Definition default_numeric_operation_rank (k : TypeKind) : Z :=
  match k with
  | TYPE_S8 | TYPE_U8 => 1
  | TYPE_S16 | TYPE_U16 => 2
  | TYPE_S32 | TYPE_U32 => 3
  | TYPE_S64 | TYPE_U64 => 4
  | TYPE_F32 => 5
  | TYPE_F64 => 6
  | _ => 0
  end.

Definition find_enum_member (t : option Type_) (name : string) : option EnumMember :=
  match t with
  | Some t => if bool_decide (kind t = TYPE_ENUM)
              then List.find (fun m => String.eqb (em_name m) name) (enum_members t) else None
  | None => None
  end.

Definition find_enum_member_by_value (t : option Type_) (v : IntegerValue) : option EnumMember :=
  match t with
  | Some t => if bool_decide (kind t = TYPE_ENUM)
              then List.find (fun m => integer_values_equal (em_value m) v) (enum_members t)
              else None
  | None => None
  end.

Section Constants.
Context (store : TypeStore).

Definition default_numeric_kind_for_constant (v : ConstValue) : outcome (option TypeKind) :=
  let by_value :=
    match const_value_as v with
    | CONST_VALUE_INT i => default_integer_kind_for_value i
    | CONST_VALUE_FLOAT _ => Returned (Some TYPE_F64)
    | _ => Returned None
    end in
  match deref store (const_value_type v) with
  | Some t =>
      if is_untyped_numeric_kind (kind t) then by_value
      else if is_concrete_integer_kind (kind t) || is_concrete_float_kind (kind t)
      then Returned (Some (kind t)) else Returned None
  | None => by_value
  end.

Definition constant_numeric_operation_kind (left right : ConstValue) (common_type : TypePtr)
    : outcome (option TypeKind) :=
  match deref store common_type with
  | None => Returned None
  | Some t =>
      if is_concrete_integer_kind (kind t) || is_concrete_float_kind (kind t)
      then Returned (Some (kind t))
      else if negb (is_untyped_numeric_type store common_type) then Returned None
      else
        let? left_kind := default_numeric_kind_for_constant left in
        let? right_kind := default_numeric_kind_for_constant right in
        let left_rank := default_numeric_operation_rank left_kind in
        let right_rank := default_numeric_operation_rank right_kind in
        Returned
          (if (left_rank =? 0) || (right_rank =? 0) then None
           else if negb (left_rank =? right_rank) then
             Some (if right_rank <? left_rank then left_kind else right_kind)
           else if bool_decide (left_kind = TYPE_U64) || bool_decide (right_kind = TYPE_U64)
           then Some TYPE_U64
           else Some left_kind)
  end.

(** The loops of [switch_case_values_are_exhaustive]: [has] is the flag found so far, the
    assertions hold of every case looked at. *)
Fixpoint covers_booleans (switch_type : TypePtr) (cases : list ConstValue)
    (has_true has_false : bool) : outcome bool :=
  match cases with
  | [] => Returned (has_true && has_false)
  | c :: cases =>
      assert! bool_decide (const_value_type c = switch_type);
      match const_value_as c with
      | CONST_VALUE_BOOL true => covers_booleans switch_type cases true has_false
      | CONST_VALUE_BOOL false => covers_booleans switch_type cases has_true true
      | _ => Aborted
      end
  end.

Fixpoint covers_member (switch_type : TypePtr) (cases : list ConstValue) (m : EnumMember)
    : outcome bool :=
  match cases with
  | [] => Returned false
  | c :: cases =>
      assert! bool_decide (const_value_type c = switch_type);
      match const_value_as c with
      | CONST_VALUE_INT v =>
          if integer_values_equal v (em_value m) then Returned true
          else covers_member switch_type cases m
      | _ => Aborted
      end
  end.

Fixpoint covers_members (switch_type : TypePtr) (cases : list ConstValue)
    (ms : list EnumMember) : outcome bool :=
  match ms with
  | [] => Returned true
  | m :: ms =>
      let! found := covers_member switch_type cases m in
      if (found : bool) then covers_members switch_type cases ms else Returned false
  end.

Definition switch_case_values_are_exhaustive (switch_type : TypePtr)
    (cases : list ConstValue) (has_default : bool) : outcome bool :=
  if has_default then Returned true
  else match deref store switch_type with
  | None => Returned false
  | Some t =>
      if (length cases =? 0)%nat then Returned false
      else if bool_decide (kind t = TYPE_BOOL) then covers_booleans switch_type cases false false
      else if negb (bool_decide (kind t = TYPE_ENUM)) then Returned false
      else if (length (enum_members t) =? 0)%nat then Returned false
      else covers_members switch_type cases (enum_members t)
  end.
End Constants.

(** ** Specification *)

(** What a type is, up to the identity of structures and enumerations: the tree its
    structural links spell out. *)
Inductive shape : Set :=
| ShAtom (k : TypeKind)
| ShNominal (id : nat)
| ShOpaque (access : PointerAccess) (is_volatile : bool)
| ShPointer (access : PointerAccess) (is_volatile : bool) (to : shape)
| ShArray (size : Z) (elt : shape)
| ShSlice (access : PointerAccess) (elt : shape)
| ShFunction (abi : FunctionAbi) (conv : CCallingConvention) (variadic : bool)
    (ps : list shape) (r : shape)
| ShNamed (module_name name : string) (args : list shape).

(** The kinds without identity-bearing members. *)
Definition is_atom (k : TypeKind) : bool :=
  match k with
  | TYPE_POINTER | TYPE_OPAQUE_POINTER | TYPE_ARRAY | TYPE_SLICE | TYPE_NAMED | TYPE_STRUCT
  | TYPE_ENUM | TYPE_FUNCTION => false
  | _ => true
  end.

(** The pointers type equality follows. *)
Definition links (t : Type_) : list TypePtr :=
  match kind t with
  | TYPE_POINTER | TYPE_ARRAY | TYPE_SLICE => [element t]
  | TYPE_FUNCTION => return_type t :: parameters t
  | TYPE_NAMED => type_arguments t
  | _ => []
  end.

Section Specification.
Context (store : TypeStore).

Definition valid (p : TypePtr) : Prop := is_Some (deref store p).

(** The links of every type lead to types of smaller rank. *)
Record structured (rank : nat -> nat) : Prop := {
  rank_bound i t : store !! i = Some t -> (rank i < length store)%nat;
  links_ok i t p : store !! i = Some t -> p ∈ links t ->
    exists j, p = Some j /\ is_Some (store !! j) /\ (rank j < rank i)%nat;
}.

Definition spell_links (spell : TypePtr -> option shape) (i : nat) (t : Type_)
    : option shape :=
  match kind t with
  | TYPE_STRUCT | TYPE_ENUM => Some (ShNominal i)
  | TYPE_OPAQUE_POINTER => Some (ShOpaque (pointer_access t) (pointer_is_volatile t))
  | TYPE_POINTER =>
      s ← spell (element t);
      Some (ShPointer (pointer_access t) (pointer_is_volatile t) s)
  | TYPE_ARRAY => s ← spell (element t); Some (ShArray (array_size t) s)
  | TYPE_SLICE => s ← spell (element t); Some (ShSlice (pointer_access t) s)
  | TYPE_FUNCTION =>
      ps ← mapM spell (parameters t);
      r ← spell (return_type t);
      Some (ShFunction (function_abi t) (function_call_conv t) (function_is_variadic t) ps r)
  | TYPE_NAMED =>
      args ← mapM spell (type_arguments t);
      Some (ShNamed (named_module t) (named_name t) args)
  | k => Some (ShAtom k)
  end.

Fixpoint spell (fuel : nat) (p : TypePtr) : option shape :=
  match fuel with
  | O => None
  | S fuel => i ← p; t ← store !! i; spell_links (spell fuel) i t
  end.

Definition shape_of (p : TypePtr) : option shape := spell (TYPE_FUEL store) p.

Section Structured.
Context (rank : nat -> nat) (Hstore : structured rank).

(** Every link of a type of rank below [S n] is a type of rank below [n]. *)
Lemma link_rank n i t p :
  (rank i < S n)%nat -> store !! i = Some t -> p ∈ links t ->
  exists j, p = Some j /\ is_Some (store !! j) /\ (rank j < n)%nat.
Proof.
  intros Hi Ht Hp. destruct (links_ok _ Hstore i t p Ht Hp) as (j & -> & Hj & Hr).
  exists j. split_and!; [done | done | lia].
Qed.

Lemma spell_links_ext f g i t :
  (forall p, p ∈ links t -> f p = g p) -> spell_links f i t = spell_links g i t.
Proof.
  assert (Hmap : forall ps, (forall p, p ∈ ps -> f p = g p) -> mapM f ps = mapM g ps).
  { intros ps Hps. induction ps as [|p ps IH]; [done|]. simpl. rewrite Hps by left.
    destruct (g p); simpl; [|done]. by rewrite IH by (intros q Hq; apply Hps; by right). }
  unfold links, spell_links. intros H.
  destruct (kind t); try done; rewrite ?H by left; try done; rewrite Hmap; try done.
  intros p Hp. apply H. by right.
Qed.

Lemma spell_links_total f i t :
  (forall p, p ∈ links t -> is_Some (f p)) -> is_Some (spell_links f i t).
Proof.
  assert (Hmap : forall ps, (forall p, p ∈ ps -> is_Some (f p)) -> is_Some (mapM f ps)).
  { intros ps Hps. apply mapM_is_Some, Forall_forall. intros p Hp. by apply Hps. }
  unfold links, spell_links. intros H.
  destruct (kind t); try (eexists; reflexivity);
    try (destruct (H (element t) ltac:(left)) as [s ->]; eexists; reflexivity).
  - destruct (Hmap (type_arguments t) H) as [ss ->]. eexists. reflexivity.
  - destruct (Hmap (parameters t)) as [ss ->]; [intros p Hp; apply H; by right|].
    destruct (H (return_type t) ltac:(left)) as [s ->]. eexists. reflexivity.
Qed.

(** Enough fuel spells the shape out, and more fuel gives the same. *)
Lemma spell_enough n m i :
  (rank i < n)%nat -> (rank i < m)%nat -> is_Some (store !! i) ->
  is_Some (spell n (Some i)) /\ spell m (Some i) = spell n (Some i).
Proof.
  revert m i. induction n as [|n IH]; intros [|m] i Hn Hm [t Ht]; [lia..|].
  assert (Hlink : forall p, p ∈ links t -> is_Some (spell n p) /\ spell m p = spell n p).
  { intros p Hp. destruct (links_ok _ Hstore i t p Ht Hp) as (j & -> & Hj & Hr).
    apply IH; [lia..|done]. }
  simpl. rewrite Ht. simpl. split; [apply spell_links_total | apply spell_links_ext];
    intros p Hp; by apply Hlink.
Qed.

Lemma shape_of_some i : is_Some (store !! i) -> is_Some (shape_of (Some i)).
Proof.
  intros [t Ht]. pose proof (rank_bound _ Hstore i t Ht). unfold shape_of, TYPE_FUEL.
  eapply (spell_enough _ (S (length store))); [lia..|eauto].
Qed.

Lemma shape_of_links i t :
  store !! i = Some t -> shape_of (Some i) = spell_links shape_of i t.
Proof.
  intros Ht. unfold shape_of at 1, TYPE_FUEL. simpl. rewrite Ht. simpl.
  apply spell_links_ext. intros p Hp.
  pose proof (rank_bound _ Hstore i t Ht).
  destruct (links_ok _ Hstore i t p Ht Hp) as (j & -> & Hj & Hr).
  unfold shape_of, TYPE_FUEL. symmetry. eapply spell_enough; [lia..|done].
Qed.

(** A computed answer decides [P]. *)
Definition decides (r : option bool) (P : Prop) : Prop :=
  exists b, r = Some b /\ (b = true <-> P).

Lemma decides_bool (b : bool) P : (b = true <-> P) -> decides (Some b) P.
Proof. intros H. by exists b. Qed.

Lemma decides_if (c : bool) r P Q :
  (c = true <-> P) -> (c = true -> decides r Q) -> decides (if c then r else Some false) (P /\ Q).
Proof.
  intros Hc Hr. destruct c.
  - destruct Hr as (b & -> & Hb); [done|]. exists b. split; [done|]. tauto.
  - exists false. split; [done|]. split; [done|]. intros [HP _]. by apply Hc in HP.
Qed.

——————————

The answer must be every line of the records above that holds the word "Prop".

• YOUR SOLUTION:
Definition valid (p : TypePtr) : Prop := is_Some (deref store p).
Record structured (rank : nat -> nat) : Prop := {
Definition decides (r : option bool) (P : Prop) : Prop :=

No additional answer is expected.